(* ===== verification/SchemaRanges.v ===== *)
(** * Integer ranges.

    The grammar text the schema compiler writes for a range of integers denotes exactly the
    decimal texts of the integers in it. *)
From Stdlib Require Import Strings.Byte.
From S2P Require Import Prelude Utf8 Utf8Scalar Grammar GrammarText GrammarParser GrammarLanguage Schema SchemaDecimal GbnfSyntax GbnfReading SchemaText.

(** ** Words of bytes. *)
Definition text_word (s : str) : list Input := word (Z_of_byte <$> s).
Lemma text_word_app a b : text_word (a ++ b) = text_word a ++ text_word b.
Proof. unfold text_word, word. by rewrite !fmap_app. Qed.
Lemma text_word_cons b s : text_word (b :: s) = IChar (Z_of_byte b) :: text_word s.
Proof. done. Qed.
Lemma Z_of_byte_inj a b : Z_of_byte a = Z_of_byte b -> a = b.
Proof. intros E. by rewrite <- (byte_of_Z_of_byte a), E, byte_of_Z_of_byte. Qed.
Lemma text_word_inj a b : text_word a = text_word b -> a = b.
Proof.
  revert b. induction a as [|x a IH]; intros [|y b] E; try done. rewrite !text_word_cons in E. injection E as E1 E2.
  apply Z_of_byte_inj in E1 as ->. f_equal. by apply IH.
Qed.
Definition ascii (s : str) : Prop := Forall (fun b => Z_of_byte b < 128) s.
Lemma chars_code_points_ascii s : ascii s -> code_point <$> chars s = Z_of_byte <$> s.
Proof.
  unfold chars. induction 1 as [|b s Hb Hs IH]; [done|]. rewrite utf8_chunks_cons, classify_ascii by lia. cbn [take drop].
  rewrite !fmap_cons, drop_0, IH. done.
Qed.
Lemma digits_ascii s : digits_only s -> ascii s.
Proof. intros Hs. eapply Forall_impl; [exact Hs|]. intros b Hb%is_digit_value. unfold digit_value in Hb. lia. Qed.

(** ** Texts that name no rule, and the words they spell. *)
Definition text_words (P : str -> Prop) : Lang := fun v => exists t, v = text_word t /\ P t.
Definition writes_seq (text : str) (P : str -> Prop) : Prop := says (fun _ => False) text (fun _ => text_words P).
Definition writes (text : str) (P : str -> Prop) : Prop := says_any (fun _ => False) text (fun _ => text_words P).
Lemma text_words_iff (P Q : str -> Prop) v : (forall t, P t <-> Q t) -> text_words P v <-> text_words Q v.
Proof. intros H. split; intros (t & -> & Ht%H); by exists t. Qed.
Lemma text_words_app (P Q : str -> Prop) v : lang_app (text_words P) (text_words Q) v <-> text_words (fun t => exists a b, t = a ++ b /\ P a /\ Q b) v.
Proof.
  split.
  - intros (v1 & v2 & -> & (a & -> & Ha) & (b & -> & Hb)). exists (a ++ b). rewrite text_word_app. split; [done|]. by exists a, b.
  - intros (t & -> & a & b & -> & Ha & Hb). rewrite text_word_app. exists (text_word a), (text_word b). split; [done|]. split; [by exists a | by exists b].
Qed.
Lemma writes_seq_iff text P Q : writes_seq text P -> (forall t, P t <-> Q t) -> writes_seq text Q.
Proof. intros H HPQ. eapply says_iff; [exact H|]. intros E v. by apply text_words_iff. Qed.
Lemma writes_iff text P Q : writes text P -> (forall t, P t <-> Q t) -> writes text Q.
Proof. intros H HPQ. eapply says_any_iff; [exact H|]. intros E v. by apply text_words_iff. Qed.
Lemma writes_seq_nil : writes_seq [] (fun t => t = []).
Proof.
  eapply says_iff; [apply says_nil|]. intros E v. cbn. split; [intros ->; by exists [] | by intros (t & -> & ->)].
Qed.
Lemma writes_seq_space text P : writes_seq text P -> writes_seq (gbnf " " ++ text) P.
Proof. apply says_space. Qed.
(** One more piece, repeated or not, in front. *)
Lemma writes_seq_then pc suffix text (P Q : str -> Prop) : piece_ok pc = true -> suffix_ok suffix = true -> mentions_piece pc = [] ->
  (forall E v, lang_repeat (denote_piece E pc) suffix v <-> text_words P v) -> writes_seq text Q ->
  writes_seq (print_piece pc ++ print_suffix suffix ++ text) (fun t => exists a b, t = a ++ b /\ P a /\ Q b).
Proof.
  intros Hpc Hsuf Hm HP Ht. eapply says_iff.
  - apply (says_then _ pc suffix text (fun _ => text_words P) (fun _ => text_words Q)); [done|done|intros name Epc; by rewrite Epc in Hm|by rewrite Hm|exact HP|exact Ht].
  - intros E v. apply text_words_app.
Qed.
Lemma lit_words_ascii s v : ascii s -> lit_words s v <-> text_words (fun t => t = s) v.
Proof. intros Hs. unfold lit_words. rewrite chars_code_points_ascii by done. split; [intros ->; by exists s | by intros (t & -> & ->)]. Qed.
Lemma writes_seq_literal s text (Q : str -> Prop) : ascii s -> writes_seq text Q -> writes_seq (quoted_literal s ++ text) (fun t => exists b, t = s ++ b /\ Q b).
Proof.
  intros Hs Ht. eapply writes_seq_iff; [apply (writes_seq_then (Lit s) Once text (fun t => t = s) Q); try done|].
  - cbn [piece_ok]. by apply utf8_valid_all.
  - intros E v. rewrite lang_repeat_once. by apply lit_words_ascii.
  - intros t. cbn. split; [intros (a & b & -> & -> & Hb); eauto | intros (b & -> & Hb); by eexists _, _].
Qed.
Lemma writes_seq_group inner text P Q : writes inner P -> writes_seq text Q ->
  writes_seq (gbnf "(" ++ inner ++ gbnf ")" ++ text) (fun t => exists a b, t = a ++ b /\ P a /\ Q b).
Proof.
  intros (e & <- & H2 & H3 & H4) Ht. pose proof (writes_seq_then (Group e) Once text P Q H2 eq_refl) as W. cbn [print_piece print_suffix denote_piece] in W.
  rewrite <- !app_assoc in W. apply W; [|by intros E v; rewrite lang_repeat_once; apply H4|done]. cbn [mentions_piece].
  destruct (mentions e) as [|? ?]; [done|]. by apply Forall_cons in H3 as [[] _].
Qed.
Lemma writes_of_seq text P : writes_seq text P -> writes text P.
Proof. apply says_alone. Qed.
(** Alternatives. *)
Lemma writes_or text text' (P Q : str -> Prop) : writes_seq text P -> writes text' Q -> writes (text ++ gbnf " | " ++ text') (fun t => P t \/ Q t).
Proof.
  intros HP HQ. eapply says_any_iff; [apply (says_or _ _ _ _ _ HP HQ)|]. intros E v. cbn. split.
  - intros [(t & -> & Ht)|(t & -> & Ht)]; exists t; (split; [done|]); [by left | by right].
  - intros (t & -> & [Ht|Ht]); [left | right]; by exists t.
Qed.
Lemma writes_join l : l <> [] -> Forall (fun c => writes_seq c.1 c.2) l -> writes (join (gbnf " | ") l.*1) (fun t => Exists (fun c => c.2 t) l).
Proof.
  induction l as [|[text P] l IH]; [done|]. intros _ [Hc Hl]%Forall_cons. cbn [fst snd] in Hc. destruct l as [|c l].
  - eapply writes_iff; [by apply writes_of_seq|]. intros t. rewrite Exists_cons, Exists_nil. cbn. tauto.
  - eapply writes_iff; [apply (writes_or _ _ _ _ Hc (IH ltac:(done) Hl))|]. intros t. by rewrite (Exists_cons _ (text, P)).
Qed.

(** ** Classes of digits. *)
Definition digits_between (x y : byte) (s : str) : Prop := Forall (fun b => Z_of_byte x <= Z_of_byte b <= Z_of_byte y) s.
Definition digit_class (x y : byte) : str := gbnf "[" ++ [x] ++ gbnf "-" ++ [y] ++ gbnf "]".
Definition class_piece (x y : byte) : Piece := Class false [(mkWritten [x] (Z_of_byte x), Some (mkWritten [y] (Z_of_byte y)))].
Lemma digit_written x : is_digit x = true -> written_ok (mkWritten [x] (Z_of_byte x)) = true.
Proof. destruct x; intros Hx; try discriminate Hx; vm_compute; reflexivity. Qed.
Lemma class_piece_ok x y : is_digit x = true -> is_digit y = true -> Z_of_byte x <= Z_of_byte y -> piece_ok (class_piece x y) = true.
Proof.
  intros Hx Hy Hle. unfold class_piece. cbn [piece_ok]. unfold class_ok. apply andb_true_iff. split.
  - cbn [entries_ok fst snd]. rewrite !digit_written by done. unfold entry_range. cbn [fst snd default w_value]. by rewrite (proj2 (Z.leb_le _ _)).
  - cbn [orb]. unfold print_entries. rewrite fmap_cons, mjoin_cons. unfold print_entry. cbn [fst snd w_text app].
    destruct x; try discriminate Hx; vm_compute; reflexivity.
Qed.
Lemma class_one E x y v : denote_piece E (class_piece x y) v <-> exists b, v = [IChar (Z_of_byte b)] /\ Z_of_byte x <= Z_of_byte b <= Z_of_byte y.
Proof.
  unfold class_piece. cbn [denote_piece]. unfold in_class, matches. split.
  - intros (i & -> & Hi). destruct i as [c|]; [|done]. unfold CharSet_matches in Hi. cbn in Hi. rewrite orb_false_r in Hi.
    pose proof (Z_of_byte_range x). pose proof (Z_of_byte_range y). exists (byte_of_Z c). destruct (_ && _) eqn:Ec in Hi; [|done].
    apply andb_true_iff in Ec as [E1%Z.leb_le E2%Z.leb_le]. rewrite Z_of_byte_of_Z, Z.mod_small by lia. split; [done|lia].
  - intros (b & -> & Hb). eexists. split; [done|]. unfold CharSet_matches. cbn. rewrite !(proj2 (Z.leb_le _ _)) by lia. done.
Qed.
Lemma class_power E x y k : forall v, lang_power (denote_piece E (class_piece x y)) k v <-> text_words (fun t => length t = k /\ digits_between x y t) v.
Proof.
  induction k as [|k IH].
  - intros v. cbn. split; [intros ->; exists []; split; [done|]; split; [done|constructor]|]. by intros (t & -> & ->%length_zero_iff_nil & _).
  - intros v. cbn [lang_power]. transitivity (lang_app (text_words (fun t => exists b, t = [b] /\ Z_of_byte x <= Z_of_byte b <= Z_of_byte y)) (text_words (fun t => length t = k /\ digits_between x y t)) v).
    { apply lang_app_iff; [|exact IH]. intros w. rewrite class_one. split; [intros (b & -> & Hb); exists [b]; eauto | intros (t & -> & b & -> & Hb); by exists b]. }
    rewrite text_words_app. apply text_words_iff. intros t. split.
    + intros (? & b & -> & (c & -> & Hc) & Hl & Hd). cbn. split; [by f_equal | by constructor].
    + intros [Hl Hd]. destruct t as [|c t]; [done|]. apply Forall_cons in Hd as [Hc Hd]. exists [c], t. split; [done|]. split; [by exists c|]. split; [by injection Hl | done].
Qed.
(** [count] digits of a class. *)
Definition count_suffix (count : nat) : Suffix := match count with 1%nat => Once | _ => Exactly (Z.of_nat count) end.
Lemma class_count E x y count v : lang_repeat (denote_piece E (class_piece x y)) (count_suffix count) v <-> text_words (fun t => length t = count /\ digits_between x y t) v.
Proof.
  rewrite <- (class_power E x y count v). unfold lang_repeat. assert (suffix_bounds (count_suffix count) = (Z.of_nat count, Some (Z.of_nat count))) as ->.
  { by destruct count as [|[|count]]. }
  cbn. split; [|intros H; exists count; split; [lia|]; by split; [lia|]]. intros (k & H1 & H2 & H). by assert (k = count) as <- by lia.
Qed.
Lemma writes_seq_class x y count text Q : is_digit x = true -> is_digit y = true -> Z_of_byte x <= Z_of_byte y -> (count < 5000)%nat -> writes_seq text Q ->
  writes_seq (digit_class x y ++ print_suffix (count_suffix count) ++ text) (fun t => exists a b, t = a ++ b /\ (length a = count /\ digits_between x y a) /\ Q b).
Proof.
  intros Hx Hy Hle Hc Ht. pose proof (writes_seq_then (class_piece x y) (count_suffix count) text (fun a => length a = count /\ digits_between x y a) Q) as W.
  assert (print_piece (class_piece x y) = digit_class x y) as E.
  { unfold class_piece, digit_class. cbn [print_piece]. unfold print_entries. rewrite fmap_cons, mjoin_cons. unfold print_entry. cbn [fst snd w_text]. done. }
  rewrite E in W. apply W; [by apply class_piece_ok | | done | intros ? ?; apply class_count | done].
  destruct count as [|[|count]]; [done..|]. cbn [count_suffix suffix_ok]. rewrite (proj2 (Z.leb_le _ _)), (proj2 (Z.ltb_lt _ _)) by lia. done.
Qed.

**ASSIGNMENT**: Tally the lines in these entries that have the string "pose" in them, then answer with the count and nothing else.

**EXERCISE RESULT**: 3